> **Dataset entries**
····················
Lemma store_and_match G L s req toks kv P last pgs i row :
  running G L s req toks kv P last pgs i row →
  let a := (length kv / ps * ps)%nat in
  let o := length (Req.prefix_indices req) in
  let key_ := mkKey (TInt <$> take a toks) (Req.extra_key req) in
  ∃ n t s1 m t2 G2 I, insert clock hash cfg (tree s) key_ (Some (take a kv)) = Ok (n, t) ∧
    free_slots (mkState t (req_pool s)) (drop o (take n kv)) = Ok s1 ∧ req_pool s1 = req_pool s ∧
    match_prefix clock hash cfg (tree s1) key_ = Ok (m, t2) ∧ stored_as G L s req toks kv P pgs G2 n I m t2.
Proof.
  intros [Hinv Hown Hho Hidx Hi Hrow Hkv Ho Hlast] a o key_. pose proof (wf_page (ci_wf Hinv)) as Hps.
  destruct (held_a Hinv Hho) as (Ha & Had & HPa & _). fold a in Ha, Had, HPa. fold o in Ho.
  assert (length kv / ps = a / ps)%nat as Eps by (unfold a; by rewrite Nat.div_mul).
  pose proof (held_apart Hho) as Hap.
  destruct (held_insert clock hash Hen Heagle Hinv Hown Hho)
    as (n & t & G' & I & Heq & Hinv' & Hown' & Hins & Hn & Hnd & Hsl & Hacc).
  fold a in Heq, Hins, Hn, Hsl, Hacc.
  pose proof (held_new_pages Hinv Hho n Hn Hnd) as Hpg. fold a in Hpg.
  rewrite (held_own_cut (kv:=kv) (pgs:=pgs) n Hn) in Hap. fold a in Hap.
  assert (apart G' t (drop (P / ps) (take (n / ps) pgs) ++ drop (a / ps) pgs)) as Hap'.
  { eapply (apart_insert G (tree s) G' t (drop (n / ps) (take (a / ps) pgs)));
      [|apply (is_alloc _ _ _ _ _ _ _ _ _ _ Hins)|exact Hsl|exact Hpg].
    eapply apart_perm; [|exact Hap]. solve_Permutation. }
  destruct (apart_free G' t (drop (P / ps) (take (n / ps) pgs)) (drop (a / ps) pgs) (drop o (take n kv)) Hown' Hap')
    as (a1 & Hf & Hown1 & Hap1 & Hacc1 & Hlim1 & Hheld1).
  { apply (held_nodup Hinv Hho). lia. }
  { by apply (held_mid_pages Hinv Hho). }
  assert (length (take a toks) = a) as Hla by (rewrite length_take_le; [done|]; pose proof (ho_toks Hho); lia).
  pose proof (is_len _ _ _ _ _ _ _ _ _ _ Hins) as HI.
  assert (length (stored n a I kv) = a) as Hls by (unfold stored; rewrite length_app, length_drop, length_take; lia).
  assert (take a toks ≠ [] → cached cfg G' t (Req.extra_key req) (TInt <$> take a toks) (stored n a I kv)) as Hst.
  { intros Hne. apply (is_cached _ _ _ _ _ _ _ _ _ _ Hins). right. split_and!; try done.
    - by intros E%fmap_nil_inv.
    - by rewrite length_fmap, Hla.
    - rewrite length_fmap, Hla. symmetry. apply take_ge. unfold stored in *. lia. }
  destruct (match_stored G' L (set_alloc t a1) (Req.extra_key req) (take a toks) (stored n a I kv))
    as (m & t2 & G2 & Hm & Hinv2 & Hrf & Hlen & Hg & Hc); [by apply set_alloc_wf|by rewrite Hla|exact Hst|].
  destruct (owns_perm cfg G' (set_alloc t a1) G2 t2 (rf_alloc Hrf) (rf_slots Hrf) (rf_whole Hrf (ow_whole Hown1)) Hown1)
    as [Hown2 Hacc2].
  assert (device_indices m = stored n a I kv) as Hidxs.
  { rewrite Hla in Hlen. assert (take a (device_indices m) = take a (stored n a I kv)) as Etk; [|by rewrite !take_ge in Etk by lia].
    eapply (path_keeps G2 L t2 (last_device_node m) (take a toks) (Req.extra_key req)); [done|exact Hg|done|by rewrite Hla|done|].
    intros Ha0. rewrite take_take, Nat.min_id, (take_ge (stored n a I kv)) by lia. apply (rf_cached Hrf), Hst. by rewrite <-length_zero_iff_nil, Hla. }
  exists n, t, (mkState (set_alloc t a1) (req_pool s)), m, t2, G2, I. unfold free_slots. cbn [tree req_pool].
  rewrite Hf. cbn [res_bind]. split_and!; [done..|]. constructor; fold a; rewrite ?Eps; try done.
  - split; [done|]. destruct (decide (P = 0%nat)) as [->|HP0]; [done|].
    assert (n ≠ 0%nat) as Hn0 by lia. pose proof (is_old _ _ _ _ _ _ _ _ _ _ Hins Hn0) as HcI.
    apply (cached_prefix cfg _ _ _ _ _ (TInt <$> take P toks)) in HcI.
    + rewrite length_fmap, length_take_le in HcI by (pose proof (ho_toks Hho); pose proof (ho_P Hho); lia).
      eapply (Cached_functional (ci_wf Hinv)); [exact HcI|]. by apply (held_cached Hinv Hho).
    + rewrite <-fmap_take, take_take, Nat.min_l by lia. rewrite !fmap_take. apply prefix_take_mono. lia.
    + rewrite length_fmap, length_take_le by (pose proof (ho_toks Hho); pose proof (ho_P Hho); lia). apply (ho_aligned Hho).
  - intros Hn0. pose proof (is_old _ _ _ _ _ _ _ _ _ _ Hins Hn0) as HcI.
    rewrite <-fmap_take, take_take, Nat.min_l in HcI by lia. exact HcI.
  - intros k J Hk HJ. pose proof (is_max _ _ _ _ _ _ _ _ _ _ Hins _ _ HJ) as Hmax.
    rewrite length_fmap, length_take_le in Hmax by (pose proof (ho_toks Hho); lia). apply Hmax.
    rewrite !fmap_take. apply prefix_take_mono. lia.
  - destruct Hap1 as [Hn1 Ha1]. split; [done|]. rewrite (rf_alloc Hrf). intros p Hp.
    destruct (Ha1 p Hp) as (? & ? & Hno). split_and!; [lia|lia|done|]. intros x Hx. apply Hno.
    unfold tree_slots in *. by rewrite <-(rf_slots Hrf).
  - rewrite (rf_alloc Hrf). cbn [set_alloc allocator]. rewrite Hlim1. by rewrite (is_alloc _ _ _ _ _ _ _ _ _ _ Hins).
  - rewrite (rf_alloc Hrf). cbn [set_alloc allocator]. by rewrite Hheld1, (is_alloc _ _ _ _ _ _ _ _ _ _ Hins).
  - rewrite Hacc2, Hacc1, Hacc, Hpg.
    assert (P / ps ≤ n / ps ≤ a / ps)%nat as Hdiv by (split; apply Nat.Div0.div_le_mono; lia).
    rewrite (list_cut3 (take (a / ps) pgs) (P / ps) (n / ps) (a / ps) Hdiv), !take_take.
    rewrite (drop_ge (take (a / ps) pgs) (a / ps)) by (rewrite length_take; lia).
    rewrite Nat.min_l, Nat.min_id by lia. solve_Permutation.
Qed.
····················
> **WORK TO COMPLETE**
Working from the records above, write out verbatim only the lines from the line containing "intros Ha0. rewrite" through the line containing "rewrite (list_cut3 (take".

> **RESPONSE TO THIS TASK**
    intros Ha0. rewrite take_take, Nat.min_id, (take_ge (stored n a I kv)) by lia. apply (rf_cached Hrf), Hst. by rewrite <-length_zero_iff_nil, Hla. }
  exists n, t, (mkState (set_alloc t a1) (req_pool s)), m, t2, G2, I. unfold free_slots. cbn [tree req_pool].
  rewrite Hf. cbn [res_bind]. split_and!; [done..|]. constructor; fold a; rewrite ?Eps; try done.
  - split; [done|]. destruct (decide (P = 0%nat)) as [->|HP0]; [done|].
    assert (n ≠ 0%nat) as Hn0 by lia. pose proof (is_old _ _ _ _ _ _ _ _ _ _ Hins Hn0) as HcI.
    apply (cached_prefix cfg _ _ _ _ _ (TInt <$> take P toks)) in HcI.
    + rewrite length_fmap, length_take_le in HcI by (pose proof (ho_toks Hho); pose proof (ho_P Hho); lia).
      eapply (Cached_functional (ci_wf Hinv)); [exact HcI|]. by apply (held_cached Hinv Hho).
    + rewrite <-fmap_take, take_take, Nat.min_l by lia. rewrite !fmap_take. apply prefix_take_mono. lia.
    + rewrite length_fmap, length_take_le by (pose proof (ho_toks Hho); pose proof (ho_P Hho); lia). apply (ho_aligned Hho).
  - intros Hn0. pose proof (is_old _ _ _ _ _ _ _ _ _ _ Hins Hn0) as HcI.
    rewrite <-fmap_take, take_take, Nat.min_l in HcI by lia. exact HcI.
  - intros k J Hk HJ. pose proof (is_max _ _ _ _ _ _ _ _ _ _ Hins _ _ HJ) as Hmax.
    rewrite length_fmap, length_take_le in Hmax by (pose proof (ho_toks Hho); lia). apply Hmax.
    rewrite !fmap_take. apply prefix_take_mono. lia.
  - destruct Hap1 as [Hn1 Ha1]. split; [done|]. rewrite (rf_alloc Hrf). intros p Hp.
    destruct (Ha1 p Hp) as (? & ? & Hno). split_and!; [lia|lia|done|]. intros x Hx. apply Hno.
    unfold tree_slots in *. by rewrite <-(rf_slots Hrf).
  - rewrite (rf_alloc Hrf). cbn [set_alloc allocator]. rewrite Hlim1. by rewrite (is_alloc _ _ _ _ _ _ _ _ _ _ Hins).
  - rewrite (rf_alloc Hrf). cbn [set_alloc allocator]. by rewrite Hheld1, (is_alloc _ _ _ _ _ _ _ _ _ _ Hins).
  - rewrite Hacc2, Hacc1, Hacc, Hpg.
    assert (P / ps ≤ n / ps ≤ a / ps)%nat as Hdiv by (split; apply Nat.Div0.div_le_mono; lia).
    rewrite (list_cut3 (take (a / ps) pgs) (P / ps) (n / ps) (a / ps) Hdiv), !take_take.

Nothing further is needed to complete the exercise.